Secondly, the defendant contends that the trial court erroneously failed to *236 instruct the jury that malice is an essential element of second degree murder. This argument also must fail, since the express statutory definition of the crime, supra, does not include malice as an element. The instruction given in this case was a verbatim recitation of the second degree murder instruction approved by this court in People v. Davis, 187 Colo. 117, 530 P.2d 499 (1974), which was decided after enactment of the second degree murder statute applicable here.

Thirdly, the defendant contends that the second degree murder statute, section 18-3-103, C.R.S.1973, is unconstitutionally overbroad. The defendant argues that second degree murder as defined in the statute is "conceptually indistinguishable" from intentional manslaughter, and thus includes acts which could also be determined to be manslaughter. Therefore, he argues, persons whose acts are indistinguishable could be found guilty of either crime. This is an inaccurate characterization of the statutory scheme.

The manslaughter statute, section 18-3-104(1)(c), C.R.S.1973, applies to circumstances where homicide is provoked by a "serious and highly provoking act," sufficient to "excite an irresistible passion in a reasonable person." English v. People, 178 Colo. 325, 497 P.2d 691 (1972); Sanchez v. People, 172 Colo. 168, 470 P.2d 857 (1970). Therefore, under the statutory scheme as it is applied by the courts, the two crimes are indeed distinguishable.

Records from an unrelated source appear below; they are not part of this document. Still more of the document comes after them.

Lemma merge_keeps_priced_items_witness :
  items (bill_session [rice_full]) !! 0%nat = Some rice_full
  ∧ priced rice_full
  ∧ items (fst (_merge_nlu_to_session (bill_session [rice_full])
                  (extraction_items [VDict zero_fragment; VDict qty5_fragment;
                                     VDict dal_full])))
      !! 0%nat = Some rice_full.
Proof.
  assert (Hp : priced rice_full) by (split; reflexivity).
  split; [reflexivity|]. split; [exact Hp|].
  exact (merge_keeps_priced_items (bill_session [rice_full])
           (extraction_items [VDict zero_fragment; VDict qty5_fragment;
                              VDict dal_full]) 0 rice_full eq_refl Hp).
Defined.

(** ** When the planner cannot raise *)

Lemma complete_last_summarizable (it last : dict) :
  summarizable last → summarizable (complete_last it last).
Proof.
  intros [Hq Hn]. split.
  - rewrite complete_last_qty. by destruct (_ && _).
  - by rewrite complete_last_other.
Qed.

Lemma Forall_removelast {A} (P : A → Prop) (l : list A) :
  Forall P l → Forall P (removelast l).
Proof.
  destruct l as [|x l _] using rev_ind; [done|].
  rewrite removelast_last. by intros [? _]%Forall_app.
Qed.

Lemma merge_items_summarizable (its ds : list dict) :
  Forall summarizable its →
  Forall summarizable ds →
  Forall summarizable (fst (merge_items its (VDict <$> ds))).
Proof.
  revert its. induction ds as [|d ds IH]; intros its Hits Hds; [done|].
  apply Forall_cons in Hds as [Hd Hds].
  rewrite fmap_cons. cbn [merge_items].
  assert (Hstep : Forall summarizable (fst (merge_item its (VDict d)))).
  { unfold merge_item. destruct (_ && _); simpl.
    - apply Forall_alter; [done|]. intros x _.
      apply complete_last_summarizable.
    - apply Forall_app. by split; [|apply Forall_singleton]. }
  pose proof (merge_item_dict its d) as Hr.
  destruct (merge_item its (VDict d)) as [its' r]. simpl in *. subst r.
  by apply IH.
Qed.

Lemma merge_summarizable (s : session) (nlu_data : dict) :
  Forall summarizable (items s) →
  summarizable_items nlu_data →
  snd (_merge_nlu_to_session s nlu_data) = Returns tt
  ∧ Forall summarizable (items (fst (_merge_nlu_to_session s nlu_data))).
Proof.
  intros Hs Hn. unfold _merge_nlu_to_session.
  destruct Hn as [-> | (ds & Hl & Hds)]; cbn [fst snd];
    [by rewrite items_merge_basic_fields|].
  rewrite Hl, items_merge_basic_fields.
  destruct ds as [|d ds];
    [cbn [fmap list_fmap truthy fst snd];
     by rewrite items_merge_basic_fields|].
  rewrite fmap_cons. cbn [truthy merge_new_items]. rewrite <- fmap_cons.
  pose proof (merge_items_dicts (items s) (d :: ds)) as Hr.
  pose proof (merge_items_summarizable (items s) (d :: ds) Hs Hds) as Hk.
  by destruct (merge_items (items s) (VDict <$> d :: ds)).
Qed.

Lemma items_summary_returns (its : list dict) :
  Forall summarizable its → ∃ parts, items_summary its = Returns parts.
Proof.
  induction 1 as [|i its [[q Hq] [n Hn]] _ [parts IH]]; simpl; [by eexists|].
  unfold item_summary, py_item. rewrite Hq, Hn, IH. by eexists.
Qed.

Lemma confirmation_returns (s : session) :
  Forall summarizable (items s) → returned (snd (confirmation s)).
Proof.
  intros [parts Hp]%items_summary_returns. unfold confirmation.
  rewrite Hp. by eexists.
Qed.

Lemma plan_returns (s : session) (txt : string) (nlu_data : dict) :
  Forall summarizable (items s) → returned (snd (plan s txt nlu_data)).
Proof.
  intros Hs.
  assert (Hi : ∀ t, items t = items s → returned (snd (item_phase t txt))).
  { intros t Ht. unfold item_phase. destruct (last (items t)); [|by eexists].
    repeat match goal with
           | |- context [if ?b then _ else _] => destruct b
           end; simpl; try by eexists.
    apply confirmation_returns. by rewrite Ht. }
  assert (Hc : ∀ t, items t = items s →
                    returned (snd (customer_phase t txt))).
  { intros t Ht. unfold customer_phase.
    destruct (negb (truthy (customerName t))); [by eexists|].
    destruct (eq_str (intent t) "create_bill"); [by apply Hi|].
    apply confirmation_returns. by rewrite Ht. }
  unfold plan. destruct (negb (truthy (intent s))); [|by apply Hc].
  destruct (truthy (py_get nlu_data "intent")); [by apply Hc | by eexists].
Qed.

Lemma get_session_summarizable (sessions : store) (user_uid : string)
    (now : float) :
  summarizable_store sessions →
  Forall summarizable (items (fst (get_session sessions user_uid now)))
  ∧ summarizable_store (snd (get_session sessions user_uid now)).
Proof.
  intros Hall. unfold get_session, clear_session.
  assert (Hnew : summarizable_store
                   (<[user_uid := new_session now]> sessions)).
  { intros v s. destruct (decide (user_uid = v)) as [->|Hne].
    - rewrite lookup_insert_eq. by intros [= <-].
    - rewrite lookup_insert_ne by done. apply Hall. }
  destruct (sessions !! user_uid) as [s|] eqn:Hs; simpl;
    [destruct (timed_out now s); simpl|];
    rewrite ?insert_delete_eq; split; try done; try by constructor.
  by apply (Hall user_uid).
Qed.
Definition line (label value : pystr) : pystr :=
  let label_sh := shape_if_needed label in
  let value_sh := shape_if_needed value in
  let content :=
    if is_rtl then value_sh ++ [32; 32] ++ label_sh
    else label_sh ++ [58; 32] ++ value_sh in
  render_box_line content.

End Render.

(** ** The menus (Bottl.py, lines 472-514) *)

(** The texts of the two menus, by their key in the table [T]. *)
Inductive menu_key : Type :=
| MAIN_MENU | AGE_G_INPUT | AGE_J_INPUT | CONV_J2G_ITEM | CONV_G2J_ITEM
| LANGUAGE | EXIT | SELECT | GOODBYE | INVALID
| LANG_MENU | CUR_LANG | SWITCH_TO | LANG_FA | LANG_EN.

(** What the menus put on the screen, with the language in force when
    it is printed; what a flow prints is carried along. *)
Inductive screen : Type :=
| MenuBlank                                        (* print() *)
| MenuTitle (l : language) (k : menu_key)          (* print(title(t(k))) *)
| MenuItem (l : language) (number : Z) (k : menu_key)
                                                   (* print(line("1)", t(k))) *)
| MenuPair (l : language) (label value : menu_key) (* print(line(t(label), t(value))) *)
| MenuBottom                                       (* print(BOX_BOTTOM) *)
| MenuAsk (l : language) (k : menu_key)            (* prompt(t(k)) *)
| MenuAskSwitch (l : language) (alt : menu_key)    (* the prompt of language_menu *)
| MenuSay (l : language) (k : menu_key)            (* print(colorize(t(k), ...)) *)
| FromFlow (l : language) (o : output).

(** How a visit of a menu ends: what was shown, the value or the
    exception, the lines not read, and [LANG] at the end. *)
Record session : Type := mksession {
  screens : list screen;
  ended : result unit;
  remaining : list pystr;
  LANG_after : language
}.

Definition before (s : list screen) (r : session) : session :=
  mksession (s ++ screens r) (ended r) (remaining r) (LANG_after r).

Definition other_language (LANG : language) : language :=
  match LANG with fa => en | en => fa end.

Definition language_name (l : language) : menu_key :=
  match l with fa => LANG_FA | en => LANG_EN end.

Definition digit_1 : pystr := [49].
Definition digit_2 : pystr := [50].
Definition digit_3 : pystr := [51].
Definition digit_4 : pystr := [52].
Definition digit_5 : pystr := [53].
Definition digit_0 : pystr := [48].

Section Menus.
Context {U : UnicodeData}.
Variable G : globals.
Variable w : world.

Definition language_menu (LANG : language) (input : list pystr) : session :=
  let cur := language_name LANG in
  let alt := language_name (other_language LANG) in
  let s :=
    [MenuBlank; MenuTitle LANG LANG_MENU; MenuPair LANG CUR_LANG cur;
     MenuPair LANG SWITCH_TO alt; MenuBottom; MenuAskSwitch LANG alt] in
  match input with
  | [] => mksession s (Raise EOFError) [] LANG
  | answer :: rest =>
      let choice := strip (normalize_digits answer) in
      if str_eqb choice digit_1 then
        mksession s (Ok tt) rest (other_language LANG)
      else mksession s (Ok tt) rest LANG
  end.

Definition menu_screen (LANG : language) : list screen :=
  [MenuBlank; MenuTitle LANG MAIN_MENU;
   MenuItem LANG 1 AGE_G_INPUT; MenuItem LANG 2 AGE_J_INPUT;
   MenuItem LANG 3 CONV_J2G_ITEM; MenuItem LANG 4 CONV_G2J_ITEM;
   MenuItem LANG 5 LANGUAGE; MenuItem LANG 0 EXIT;
   MenuBottom; MenuAsk LANG SELECT].

(** A flow called from the menu, in the language of the moment. *)
Definition call_flow (LANG : language) (r : run) : session :=
  mksession (map (FromFlow LANG) (printed r)) (outcome r) (unread r) LANG.

(** [while True:] of the main menu.  One turn prints the menu, reads the
    choice and runs what was chosen; an exception that leaves a flow or
    the language menu leaves the main menu too.  The turns are counted
    by [fuel]; every turn reads a line, so more turns than lines are
    never needed. *)
Fixpoint main_menu (fuel : nat) (LANG : language) (input : list pystr)
    : option session :=
  match fuel with
  | O => None
  | Datatypes.S fuel' =>
      match input with
      | [] => Some (mksession (menu_screen LANG) (Raise EOFError) [] LANG)
      | answer :: rest =>
          let choice := strip (normalize_digits answer) in
          let chosen : option session :=
            if str_eqb choice digit_1 then
              Some (call_flow LANG (calculate_age_gregorian_flow G w rest))
            else if str_eqb choice digit_2 then
              Some (call_flow LANG (calculate_age_jalali_flow G w rest))
            else if str_eqb choice digit_3 then
              Some (call_flow LANG (convert_jalali_to_gregorian_flow G rest))
            else if str_eqb choice digit_4 then
              Some (call_flow LANG (convert_gregorian_to_jalali_flow G rest))
            else if str_eqb choice digit_5 then
              Some (language_menu LANG rest)
            else None in
          match chosen with
          | Some s =>
              match ended s with
              | Ok _ =>
                  match main_menu fuel' (LANG_after s) (remaining s) with
                  | Some r => Some (before (menu_screen LANG ++ screens s) r)
                  | None => None
                  end
              | Raise e =>
                  Some (mksession (menu_screen LANG ++ screens s) (Raise e)
                          (remaining s) (LANG_after s))
              end
          | None =>
              if str_eqb choice digit_0 then
                Some (mksession (menu_screen LANG ++ [MenuSay LANG GOODBYE])
                        (Ok tt) rest LANG)
              else
                match main_menu fuel' LANG rest with
                | Some r =>
                    Some (before (menu_screen LANG ++ [MenuSay LANG INVALID])
                            r)
                | None => None
                end
          end
      end
  end.

End Menus.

Finally, the defendant contends that there was insufficient evidence to support a conviction of second degree murder. The standard by which we must judge the sufficiency of evidence to support a jury verdict is whether the evidence, viewed in its totality and in the light most supportive of the verdict, is sufficient to uphold a conclusion in the minds of reasonable persons that the defendant was guilty beyond a reasonable doubt. People v. Bueno, Colo., 534 P.2d 1196 (1975). Since there was adequate evidence indicating guilt, and the jury was free to disbelieve the defendant's version of the incident, there is no question that the standard was met in this case.

We thus conclude that the trial court committed no prejudicial error. The judgment is affirmed.


[1] Miranda v. Arizona, 384 U.S. 436, 86 S. Ct. 1602, 16 L. Ed. 2d 694 (1966).

[2] We note that the first and second degree murder statutes have been amended, so that "deliberation" rather than "premeditation" is the distinguishing element. Sections 18-3-102 and 18-3-103, C.R.S.1973 (1976 Supp.). This change obviously does not affect our reasoning here.